— EXERCISE BRIEF —
Range to reproduce from the entries below: the line with "(** ** Well-formed UTF-8 *)", the line with "if between lo hi s1 && between 128 191 s2 then", and every line in between. Give them exactly and give nothing else.

__________________________________________________

Definition zeroObjectMeta : ObjectMeta :=
  {| Name := ""; Namespace := ""; ResourceVersion := "";
     Labels := ∅; Annotations := ∅ |}.

Definition zeroListMeta : ListMeta :=
  {| ListResourceVersion := ""; Continue := "" |}.

(** [func (obj *TypeMeta) GroupVersionKind() schema.GroupVersionKind] *)
Definition GroupVersionKind (obj : TypeMeta) : schema.GroupVersionKind :=
  schema.FromAPIVersionAndKind (APIVersion obj) (Kind obj).

End metav1.

(** ** The structs of the package *)

Record Addressable : Set :=
  { Name : option string;
    URL : option apis.URL;
    CACerts : option string;
    Audience : option string }.

Record AddressStatus : Set :=
  { Address : option Addressable;
    Addresses : option (list Addressable) }.

Record AddressableType : Type :=
  { TypeMeta : metav1.TypeMeta;
    ObjectMeta : metav1.ObjectMeta;
    Status : AddressStatus }.

Record AddressableTypeList : Type :=
  { ListTypeMeta : metav1.TypeMeta;
    ListMeta : metav1.ListMeta;
    Items : option (list AddressableType) }.

(** The zero values: what [Addressable{}], [AddressStatus{}],
    [AddressableType{}] and [AddressableTypeList{}] denote. *)
Definition zeroAddressable : Addressable :=
  {| Name := None; URL := None; CACerts := None; Audience := None |}.

Definition zeroAddressStatus : AddressStatus :=
  {| Address := None; Addresses := None |}.

Definition zeroAddressableType : AddressableType :=
  {| TypeMeta := metav1.zeroTypeMeta;
     ObjectMeta := metav1.zeroObjectMeta;
     Status := zeroAddressStatus |}.

Definition zeroAddressableTypeList : AddressableTypeList :=
  {| ListTypeMeta := metav1.zeroTypeMeta;
     ListMeta := metav1.zeroListMeta;
     Items := None |}.

(** *** The declarations, field by field

    Each struct as the source declares it: the fields in order, with
    their types and [json] tags.  An embedded field is named after its
    type. *)

Definition T_string : reflect.Type_ := reflect.Basic "string".
Definition T_URL : reflect.Type_ := reflect.Named "apis" "URL".
Definition T_Addressable : reflect.Type_ := reflect.Named "v1" "Addressable".
Definition T_AddressStatus : reflect.Type_ := reflect.Named "v1" "AddressStatus".
Definition T_AddressableType : reflect.Type_ := reflect.Named "v1" "AddressableType".
Definition T_AddressableTypeList : reflect.Type_ :=
  reflect.Named "v1" "AddressableTypeList".
Definition T_TypeMeta : reflect.Type_ := reflect.Named "v1" "TypeMeta".
Definition T_ObjectMeta : reflect.Type_ := reflect.Named "v1" "ObjectMeta".
Definition T_ListMeta : reflect.Type_ := reflect.Named "v1" "ListMeta".

Inductive AddressableField : Set := FName | FURL | FCACerts | FAudience.

Definition Addressable_fields : list AddressableField :=
  [FName; FURL; FCACerts; FAudience].

Definition Addressable_decl (f : AddressableField) : reflect.StructField :=
  match f with
  | FName => reflect.Build_StructField "Name" (reflect.Pointer T_string) "name,omitempty"
  | FURL => reflect.Build_StructField "URL" (reflect.Pointer T_URL) "url,omitempty"
  | FCACerts =>
      reflect.Build_StructField "CACerts" (reflect.Pointer T_string) "CACerts,omitempty"
  | FAudience =>
      reflect.Build_StructField "Audience" (reflect.Pointer T_string) "audience,omitempty"
  end.

Inductive AddressStatusField : Set := FAddress | FAddresses.

Definition AddressStatus_fields : list AddressStatusField := [FAddress; FAddresses].

Definition AddressStatus_decl (f : AddressStatusField) : reflect.StructField :=
  match f with
  | FAddress =>
      reflect.Build_StructField "Address" (reflect.Pointer T_Addressable)
        "address,omitempty"
  | FAddresses =>
      reflect.Build_StructField "Addresses" (reflect.Slice T_Addressable)
        "addresses,omitempty"
  end.

Definition AddressableType_decl : list reflect.StructField :=
  [ reflect.Build_StructField "TypeMeta" T_TypeMeta ",inline";
    reflect.Build_StructField "ObjectMeta" T_ObjectMeta "metadata,omitempty";
    reflect.Build_StructField "Status" T_AddressStatus "status" ].

Definition AddressableTypeList_decl : list reflect.StructField :=
  [ reflect.Build_StructField "TypeMeta" T_TypeMeta ",inline";
    reflect.Build_StructField "ListMeta" T_ListMeta "metadata";
    reflect.Build_StructField "Items" (reflect.Slice T_AddressableType) "items" ].

(** The type of the field called [name] in a declaration. *)
Definition fieldType (decl : list reflect.StructField) (name : string)
  : option reflect.Type_ :=
  reflect.FieldType <$>
    List.find (fun f => String.eqb (reflect.FieldName f) name) decl.

(** ** The store and the methods' monad *)

(** What an address of the store holds: a value of one of the package's
    struct types, or a value of a type declared elsewhere (a counterpart
    of a conversion, say), kept as its type and an uninterpreted
    representation. *)
Inductive Object : Type :=
| OAddressable (a : Addressable)
| OAddressableType (t : AddressableType)
| OAddressableTypeList (l : AddressableTypeList)
| OForeign (ty : reflect.Type_) (repr : string).

Abbreviation Store := (gmap loc Object).

(** A call returns a value and the store it leaves, or panics. *)
Inductive Outcome (A : Type) : Type :=
| Returns (a : A) (s : Store)
| Panics (reason : string).

Arguments Returns {A} a s.
Arguments Panics {A} reason.

Definition Go (A : Type) : Type := Store -> Outcome A.

Definition ret {A} (a : A) : Go A := fun s => Returns a s.

Definition bind {A B} (m : Go A) (k : A -> Go B) : Go B :=
  fun s =>
    match m s with
    | Returns a s' => k a s'
    | Panics reason => Panics reason
    end.

Notation "'do' x <- m ; k" := (bind m (fun x => k))
  (at level 10, x name, m at level 100, k at level 200).

Definition nilDereference : string :=
  "invalid memory address or nil pointer dereference".

(** [&T{...}]: a fresh address holding the value. *)
Definition new (o : Object) : Go loc :=
  fun s => let l := fresh (dom s) in Returns l (<[l := o]> s).

(** [*p] for a [*AddressableType].  A nil pointer panics; a dangling or
    ill-typed address, which a Go program cannot form, is given the same
    outcome. *)
Definition loadAddressableType (p : ptr) : Go AddressableType :=
  fun s =>
    match p with
    | Some l =>
        match s !! l with
        | Some (OAddressableType t) => Returns t s
        | _ => Panics nilDereference
        end
    | None => Panics nilDereference
    end.

(** An assignment through a [*AddressableType] that has been
    dereferenced. *)
Definition storeAddressableType (p : ptr) (t : AddressableType) : Go unit :=
  fun s =>
    match p with
    | Some l => Returns tt (<[l := OAddressableType t]> s)
    | None => Panics nilDereference
    end.

(** ** The methods *)

(** [GetFullType() ducktypes.Populatable], on a [*Addressable] receiver it
    does not name *)
Definition GetFullType (_ : ptr) : Go iface :=
  do p <- new (OAddressableType zeroAddressableType);
  ret (Iface (reflect.Pointer T_AddressableType) (Some p)).

(** [func (a *Addressable) ConvertTo(ctx context.Context, to apis.Convertible) error] *)
Definition ConvertTo (a : ptr) (ctx : iface) (to : iface) : Go error :=
  ret (fmt.Errorf "v1 is the highest known version, got: %T" [to]).

(** [func (a *Addressable) ConvertFrom(ctx context.Context, from apis.Convertible) error] *)
Definition ConvertFrom (a : ptr) (ctx : iface) (from : iface) : Go error :=
  ret (fmt.Errorf "v1 is the highest known version, got: %T" [from]).

(** [func (t *AddressableType) Populate()] *)
Definition Populate (t : ptr) : Go unit :=
  let name := "http" in
  do v <- loadAddressableType t;
  storeAddressableType t
    {| TypeMeta := TypeMeta v;
       ObjectMeta := ObjectMeta v;
       Status :=
         {| Address :=
              Some {| Name := Some name;
                      URL := Some {| apis.Scheme := "http";
                                     apis.Host := "foo.com";
                                     apis.Path := apis.Path apis.zero;
                                     apis.Query := apis.Query apis.zero;
                                     apis.Fragment := apis.Fragment apis.zero |};
                      CACerts := None;
                      Audience := None |};
            Addresses := None |} |}.

(** [func (t *AddressableType) GetGroupVersionKind() schema.GroupVersionKind] *)
Definition GetGroupVersionKind (t : ptr) : Go schema.GroupVersionKind :=
  do v <- loadAddressableType t;
  ret (metav1.GroupVersionKind (TypeMeta v)).

(** [GetListType() runtime.Object], on a [*AddressableType] receiver it
    does not name *)
Definition GetListType (_ : ptr) : Go iface :=
  do p <- new (OAddressableTypeList zeroAddressableTypeList);
  ret (Iface (reflect.Pointer T_AddressableTypeList) (Some p)).

(** ** Well-formed UTF-8 *)

Module utf8.

Definition between (lo hi : nat) (c : ascii) : bool :=
  (lo <=? nat_of_ascii c)%nat && (nat_of_ascii c <=? hi)%nat.

(** The width in bytes of the well-formed encoding the text starts
    with, as [utf8.DecodeRuneInString] finds it; [None] where it answers
    [RuneError] with width 1 (a byte that starts no encoding, a
    continuation byte out of range or missing, an over-long form, a
    surrogate). *)
Definition width (s : string) : option nat :=
  match s with
  | EmptyString => None
  | String s0 rest =>
      let b := nat_of_ascii s0 in
      if (b <? 128)%nat then Some 1
      else if (b <? 194)%nat then None
      else if (b <? 224)%nat then
        match rest with
        | String s1 _ => if between 128 191 s1 then Some 2 else None
        | EmptyString => None
        end
      else if (b <? 240)%nat then
        let lo := if (b =? 224)%nat then 160 else 128 in
        let hi := if (b =? 237)%nat then 159 else 191 in
        match rest with
        | String s1 (String s2 _) =>
            if between lo hi s1 && between 128 191 s2 then Some 3 else None
        | _ => None
        end
      else if (b <? 245)%nat then
        let lo := if (b =? 240)%nat then 144 else 128 in
        let hi := if (b =? 244)%nat then 143 else 191 in
        match rest with
        | String s1 (String s2 (String s3 _)) =>
            if between lo hi s1 && between 128 191 s2 && between 128 191 s3
            then Some 4 else None
        | _ => None
        end
      else None
  end.

(** U+FFFD, the replacement character, in UTF-8: EF BF BD. *)
Definition replacement : string :=
  String (ascii_of_nat 239) (String (ascii_of_nat 191)
    (String (ascii_of_nat 189) EmptyString)).



(** The text [encoding/json] writes and reads for a string: each
    well-formed encoding as it is, and U+FFFD in place of every byte
    that starts none. *)
Fixpoint coerceFrom (pending : nat) (s : string) : string :=
  match s with
  | EmptyString => EmptyString
  | String c rest =>
      match pending with
      | S k => String c (coerceFrom k rest)
      | 0 =>
          match width (String c rest) with
          | Some n => String c (coerceFrom (n - 1) rest)
          | None => replacement +:+ coerceFrom 0 rest
          end
      end
  end.

Definition Coerce (s : string) : string := coerceFrom 0 s.

End utf8.

(** ** The JSON form

    [encoding/json] applied to the declarations above.  A document is
    kept as its tree: an object is the sequence of its members in the
    order they are written. *)

Module json.

#[local] Set Warnings "-register-all".

Inductive Value : Set :=
| Null
| Bool (b : bool)
| Num (literal : string)
| Str (s : string)
| Arr (items : list Value)
| Obj (members : list (string * Value)).

(** The member names of an object, in order. *)
Definition keys (v : Value) : list string :=
  match v with
  | Obj members => map fst members
  | _ => []
  end.

(** A Go string as a JSON string, and back.  Text that is not
    well-formed UTF-8 is coerced on the way out and on the way in. *)
Definition encodeString (s : string) : Value := Str (utf8.Coerce s).

Definition decodeString (v : Value) : option string :=
  match v with
  | Str s => Some (utf8.Coerce s)
  | _ => None
  end.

__________________________________________________

— RESULT FOR THIS EXERCISE —
(** ** Well-formed UTF-8 *)

Module utf8.

Definition between (lo hi : nat) (c : ascii) : bool :=
  (lo <=? nat_of_ascii c)%nat && (nat_of_ascii c <=? hi)%nat.

(** The width in bytes of the well-formed encoding the text starts
    with, as [utf8.DecodeRuneInString] finds it; [None] where it answers
    [RuneError] with width 1 (a byte that starts no encoding, a
    continuation byte out of range or missing, an over-long form, a
    surrogate). *)
Definition width (s : string) : option nat :=
  match s with
  | EmptyString => None
  | String s0 rest =>
      let b := nat_of_ascii s0 in
      if (b <? 128)%nat then Some 1
      else if (b <? 194)%nat then None
      else if (b <? 224)%nat then
        match rest with
        | String s1 _ => if between 128 191 s1 then Some 2 else None
        | EmptyString => None
        end
      else if (b <? 240)%nat then
        let lo := if (b =? 224)%nat then 160 else 128 in
        let hi := if (b =? 237)%nat then 159 else 191 in
        match rest with
        | String s1 (String s2 _) =>
            if between lo hi s1 && between 128 191 s2 then Some 3 else None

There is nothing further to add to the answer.